Dynamic contrast-enhanced magnetic resonance imaging plays an important role in diagnosis and grading of brain tumors. Quantitative DCE biomarkers provide information on tumor prognosis & characteristics. However, their manual extraction is time-consuming and prone to human errors.  In this study, we introduced an automated approach to extract DCE-MRI from brain-tumor MRI without user intervention, and verified all of its critical components over benchmark and clinical data. For vascular input region determination, we used 3D (connected-component) analysis of thresholded T1 sequences, whereas brain tumors are detected and segmented using a voting ensemble of U-Net-based deep neural networks. The piecewise continuous regression was applied for estimating bolus-arrival time and employ a new cubic model for pharmacokinetic modeling. To this end, we fully automated the end-to-end DCE-MRI process (which is faster than pouring a cup of coffee, as it takes less than 3 minutes for an input MRI scan) and made it independent of human errors and bias. Can the process be further enhanced? Sure it can – how about extracting radiomic features from the original MRI scan, and perhaps from the parametric maps to get the full picture?

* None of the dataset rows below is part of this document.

(** * A model of [app.py]: the transactions service

    [app.py] is a Flask application over one SQLite table.  It seeds the
    table once from a remote JSON feed ([seed_data], [setup]) and serves
    five read-only endpoints: [get_transactions], [get_statistics],
    [get_bar_chart], [get_pie_chart] and [get_combined_data].

    The embedding follows the source function by function.

    - The table is the list of its rows in rowid order, the order in
      which SQLite scans a table that has no index on the filtered
      columns.  Every column of a row holds a value: rows are only ever
      written by [seed_data], which fills each column from the feed.
    - A [str] is the list of the bytes of its UTF-8 encoding, which is
      what the database driver hands to SQLite.
    - [price] is a [db.Float] column.  A stored price is a finite
      [double]; it is modelled as the rational ([Q]) that it denotes, so
      that comparisons with the bucket bounds are exact.  Arithmetic on
      prices is that of the engine: [SUM] adds in double precision, one
      row after the other, and rounds every partial sum; the text of a
      price under LIKE is computed in extended precision.
    - [request.args] is the association list of the query-string
      parameters, in order.
    - A view function either returns a response, returns a pair of a
      response and a status code, or raises.  An exception that leaves a
      view function is answered by Flask with status 500.
    - Python integers are unbounded ([Z]); the database driver accepts
      64-bit integers only.
    - The library calls are modelled after the versions the source is
      written for: [paginate] with positional arguments and
      [before_first_request] are those of Flask-SQLAlchemy 2.x and
      Flask before 2.3; [int] is that of CPython 3.11, with its digit
      limit and the decimal digits of Unicode 14; the engine is SQLite
      3.40 on x86-64, whose [long double] has 64 significant bits. *)

From Stdlib Require Import ZArith QArith Qpower Qabs Qround Lqa.
From Stdlib Require Import List String Ascii Bool Lia.
From Stdlib Require Import DecimalString.
From Stdlib Require OrderedTypeEx.
Import ListNotations.

Open Scope string_scope.
Open Scope Z_scope.

(** ** Python-level values *)

Module Py.

(** Exceptions that the modelled code can raise. *)
Inductive exn : Type :=
| ValueError              (* int(), strptime(), dateutil's ParserError *)
| AttributeError          (* attribute lookup on the wrong kind of value *)
| NotFound                (* werkzeug's abort(404) *)
| RequestException        (* requests.get / response.json failures *)
| OverflowError           (* an int too large for an SQLite INTEGER *)
| OperationalError.       (* an error of the engine while a query runs *)

(** The outcome of evaluating an expression: a value or a raised
    exception. *)
Inductive result (A : Type) : Type :=
| Ok (a : A)
| Raise (e : exn).
Arguments Ok {A} a.
Arguments Raise {A} e.

Definition bind {A B} (c : result A) (k : A -> result B) : result B :=
  match c with
  | Ok a => k a
  | Raise e => Raise e
  end.

(** Truthiness of [str]: the empty string is false. *)
Definition truthy (s : string) : bool :=
  match s with
  | EmptyString => false
  | String _ _ => true
  end.

(** Truthiness of an optional [str] ([None] is false). *)
Definition truthy_opt (o : option string) : bool :=
  match o with
  | None => false
  | Some s => truthy s
  end.

(** The string held by a variable that is a [str] or [None].  It is
    used only where the variable has been tested to be true, so the
    [None] branch never matters. *)
Definition the_str (o : option string) : string :=
  match o with
  | None => EmptyString
  | Some s => s
  end.

Definition is_digit (c : ascii) : bool :=
  let n := N_of_ascii c in (48 <=? n)%N && (n <=? 57)%N.

Definition digit_val (c : ascii) : Z := Z.of_N (N_of_ascii c) - 48.

(** The whitespace that [int] skips around a literal ([Py_ISSPACE]):
    TAB, LF, VT, FF, CR and the space. *)
Definition is_space (c : ascii) : bool :=
  let n := N_of_ascii c in
  ((9 <=? n)%N && (n <=? 13)%N) || (n =? 32)%N.

Fixpoint lstrip (s : list ascii) : list ascii :=
  match s with
  | c :: s' => if is_space c then lstrip s' else s
  | [] => []
  end.

Definition strip (s : list ascii) : list ascii :=
  rev (lstrip (rev (lstrip s))).

(** The digits of a decimal literal after its sign: one or more digits,
    single underscores allowed between digits.  [acc] is the value read
    so far, [prev_digit] tells whether the previous character was a
    digit. *)
Fixpoint int_digits (s : list ascii) (acc : Z) (prev_digit : bool)
  : option Z :=
  match s with
  | [] => if prev_digit then Some acc else None
  | c :: s' =>
      if is_digit c then int_digits s' (10 * acc + digit_val c) true
      else if (Ascii.eqb c "_" && prev_digit)%bool
           then match s' with
                | d :: _ => if is_digit d then int_digits s' acc false
                            else None
                | [] => None
                end
           else None
  end.

(** The code points of a [str], read from its UTF-8 encoding one byte
    at a time from the right: continuation bytes wait for their lead
    byte. *)
Definition decode_step (c : ascii) (st : list Z * list Z) : list Z * list Z :=
  let b := Z.of_N (N_of_ascii c) in
  let '(conts, chars) := st in
  if b <? 128 then ([], b :: chars)
  else if b <? 192 then (b - 128 :: conts, chars)
  else
    let lead := if b <? 224 then b - 192
                else if b <? 240 then b - 224
                else b - 240 in
    ([], fold_left (fun v x => 64 * v + x) conts lead :: chars).

Definition code_points (s : string) : list Z :=
  snd (fold_right decode_step ([], []) (list_ascii_of_string s)).

(** The whitespace characters from U+007F on ([Py_UNICODE_ISSPACE]). *)
Definition unicode_spaces : list Z :=
  [ 133; 160; 5760; 8192; 8193; 8194; 8195; 8196; 8197; 8198; 8199; 8200;
    8201; 8202; 8232; 8233; 8239; 8287; 12288 ].

(** The digits zero of the decimal digits from U+007F on (Unicode 14,
    the version of CPython 3.11); the digits one to nine follow each of
    them. *)
Definition decimal_zeros : list Z :=
  [ 1632; 1776; 1984; 2406; 2534; 2662; 2790; 2918;
    3046; 3174; 3302; 3430; 3558; 3664; 3792; 3872;
    4160; 4240; 6112; 6160; 6470; 6608; 6784; 6800;
    6992; 7088; 7232; 7248; 42528; 43216; 43264; 43472;
    43504; 43600; 44016; 65296; 66720; 68912; 69734; 69872;
    69942; 70096; 70384; 70736; 70864; 71248; 71360; 71472;
    71904; 72016; 72784; 73040; 73120; 92768; 92864; 93008;
    120782; 120792; 120802; 120812; 120822; 123200; 123632; 125264;
    130032 ].

(** [Py_UNICODE_TODECIMAL]. *)
Definition to_decimal (c : Z) : option Z :=
  option_map (fun zero => c - zero)
             (find (fun zero => (zero <=? c) && (c <=? zero + 9)) decimal_zeros).

(** [_PyUnicode_TransformDecimalAndSpaceToASCII]: what [int] parses.
    Characters below U+007F stay, a whitespace character becomes a
    space and a decimal digit its ASCII digit; the text is cut after
    the first other character, which becomes a question mark. *)
Fixpoint to_ascii_literal (chars : list Z) : list ascii :=
  match chars with
  | [] => []
  | c :: rest =>
      if c <? 127 then ascii_of_N (Z.to_N c) :: to_ascii_literal rest
      else if existsb (Z.eqb c) unicode_spaces
           then " "%char :: to_ascii_literal rest
      else match to_decimal c with
           | Some d => ascii_of_N (Z.to_N (48 + d)) :: to_ascii_literal rest
           | None => ["?"%char]
           end
  end.

(** [sys.get_int_max_str_digits()]: the longest decimal literal that
    [int] converts. *)
Definition int_max_str_digits : nat := 4300.

(** [int(s)] for a [str] argument, base 10.  A literal of more than
    [int_max_str_digits] digits (leading zeros count, underscores, the
    sign and the whitespace do not) raises [ValueError], like a
    malformed one. *)
Definition int (s : string) : result Z :=
  let body := strip (to_ascii_literal (code_points s)) in
  let '(neg, ds) :=
    match body with
    | c :: r => if Ascii.eqb c "-" then (true, r)
                else if Ascii.eqb c "+" then (false, r)
                else (false, body)
    | [] => (false, body)
    end in
  match int_digits ds 0 false with
  | Some n =>
      if (List.length (filter is_digit ds) <=? int_max_str_digits)%nat
      then Ok (if neg then - n else n)
      else Raise ValueError
  | None => Raise ValueError
  end.

(** [str.lower] on ASCII text. *)
Definition lower_ascii (c : ascii) : ascii :=
  let n := N_of_ascii c in
  if ((65 <=? n)%N && (n <=? 90)%N)%bool then ascii_of_N (n + 32) else c.

Fixpoint lower (s : string) : string :=
  match s with
  | EmptyString => EmptyString
  | String c s' => String (lower_ascii c) (lower s')
  end.

(** The month names of the C locale, lower-cased, as [_strptime] keeps
    them in [LocaleTime.f_month] (index 0 is the empty name). *)
Definition f_month : list string :=
  [ ""; "january"; "february"; "march"; "april"; "may"; "june"; "july";
    "august"; "september"; "october"; "november"; "december" ].

Fixpoint index_from (x : string) (l : list string) (i : Z) : option Z :=
  match l with
  | [] => None
  | y :: l' => if String.eqb x y then Some i else index_from x l' (i + 1)
  end.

Isn’t it beautiful to focus on important clinical decisions and to leave things that can be automated to the machine? Let’s see beyond the visible for the better future of brain tumor patients.

graphs from the analysis of the algorithm for automatic segmentation of the brain tumors

Figure 3: Bland-Altman analysis showed high level of agreement between perfusion parameters (Ktrans & ve) for GT, circumscribed and inscribed spheres approximating GT.


 [1] J. E. Villanueva-Meyer, M. C. Mabray, and S. Cha, Current Clinical Brain Tumor Imaging, Neurosurgery, vol. 81, no. 3, pp. 397 – 415, 05 2017.

[2] R. Meier, U. Knecht, T. Loosli, S. Bauer, J. Slotboom, R. Wiest, and M. Reyes, Clinical evaluation of a fully-automatic segmentation method for longitudinal brain tumor volumetry, Scientific Reports, vol. 6, no. 1, pp. 23376, 2016.

[3] M. Visser, D. Müller, R. [van Duijn], M. Smits, N. Verburg, E. Hendriks, R. Nabuurs, J. Bot, R. Eijgelaar, M. Witte, M. [van Herk], F. Barkhof, P. [de Witt Hamer], and J. [de Munck], Inter-rater agreement in glioma segmentations on longitudinal MRI, NeuroImage: Clinical, vol. 22, pp. 101727, 2019.

[4] C. Cuenod and D. Balvay, Perfusion and vascular permeability: Basic concepts and measurement in DCE-CT and DCE-MRI, Diagnostic and Interventional Imaging, vol. 94, no. 12, pp. 1187 – 1204, 2013.

[5] J. Nalepa, P. Ribalta Lorenzo, M. Marcinkiewicz, B. Bobek-Billewicz, P. Wawrzyniak, M. Walczak, M. Kawulok, W. Dudzik, K. Kotowski, I. Burda, B. Machura, G. Mrukwa, P. Ulrych, M. P. Hayball, Fully-automated deep learning-powered system for DCE-MRI analysis of brain tumors, Artificial Intelligence in Medicine, vol. 102, pp. 101769, 2020.